TASK ITEM: Reproduce the records exactly through the line with "unfold deployGraph. destruct".
#####
(** The graph a lane runs is never empty, its nodes have distinct, nonempty names
    and their prerequisites are among them, without a cycle. *)
Lemma deployGraph_spec p x env nodes :
  deployGraph p x env = inl nodes ->
  nodes <> [] /\ NoDup (n_Name <$> nodes) /\ ("" ∉ n_Name <$> nodes) /\ exists depth, graph_acyclic nodes depth.
Proof.
  unfold deployGraph. destruct (x_file x) as [data|]; [|done].
  destruct (x_decode x data) as [cs0|]; [|done]. unfold checkParsed. cbv zeta. set (cs := cs0 <| sp_Services ::= _ |>).
  destruct (validate _ cs) eqn:Ev; [done|]. apply validate_deploys in Ev.
  pose proof (SelectDeployNodes_spec cs (e_Nodes env) Ev) as Hsel.
  destruct (SelectDeployNodes cs (e_Nodes env)) as [sel|]; [|done]. destruct Hsel as [Hsub Hsel].
  destruct (validateDeploys_graph cs Ev) as (Hnd & Hne & depth & Hac).
  intros H. assert (sel <> [] /\ gateNodes p sel = inl nodes) as [Hsn H'] by (by destruct sel). apply gateNodes_spec in H'. clear H.
  assert (n_Name <$> nodes = dn_Name <$> sel) as Hnames by (subst nodes; rewrite <- list_fmap_compose; by apply list_fmap_ext).
  rewrite Hnames. assert (sublist (dn_Name <$> sel) (deployNames cs)) as Hsub' by by apply fmap_sublist.
  split_and!.
  - subst nodes. by destruct sel.
  - by eapply sublist_NoDup.
  - intros Hin. apply Hne. by eapply elem_of_sublist.
  - exists depth. unfold graph_acyclic. rewrite Forall_forall. intros n Hn. rewrite Forall_forall. intros dep Hdep.
    rewrite Hnames. subst nodes. apply list_elem_of_fmap in Hn as (d & -> & Hd). simpl in Hdep. simpl.
    apply Hsel in Hd as [Hd Hwant]. destruct (Hac d dep Hd Hdep) as [Hin Hlt]. split; [|done].
    apply list_elem_of_fmap in Hin as (d' & -> & Hd'). apply list_elem_of_fmap_2, Hsel. split; [done|].
    destruct Hwant as [?|(n & Hn & Hr)]; [by left|right]. exists n. split; [done|]. eapply rtc_r; [exact Hr|].
    by exists d.
Qed.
#####
RESPONSE TO THE EXERCISE:
(** The graph a lane runs is never empty, its nodes have distinct, nonempty names
    and their prerequisites are among them, without a cycle. *)
Lemma deployGraph_spec p x env nodes :
  deployGraph p x env = inl nodes ->
  nodes <> [] /\ NoDup (n_Name <$> nodes) /\ ("" ∉ n_Name <$> nodes) /\ exists depth, graph_acyclic nodes depth.
Proof.
  unfold deployGraph. destruct (x_file x) as [data|]; [|done].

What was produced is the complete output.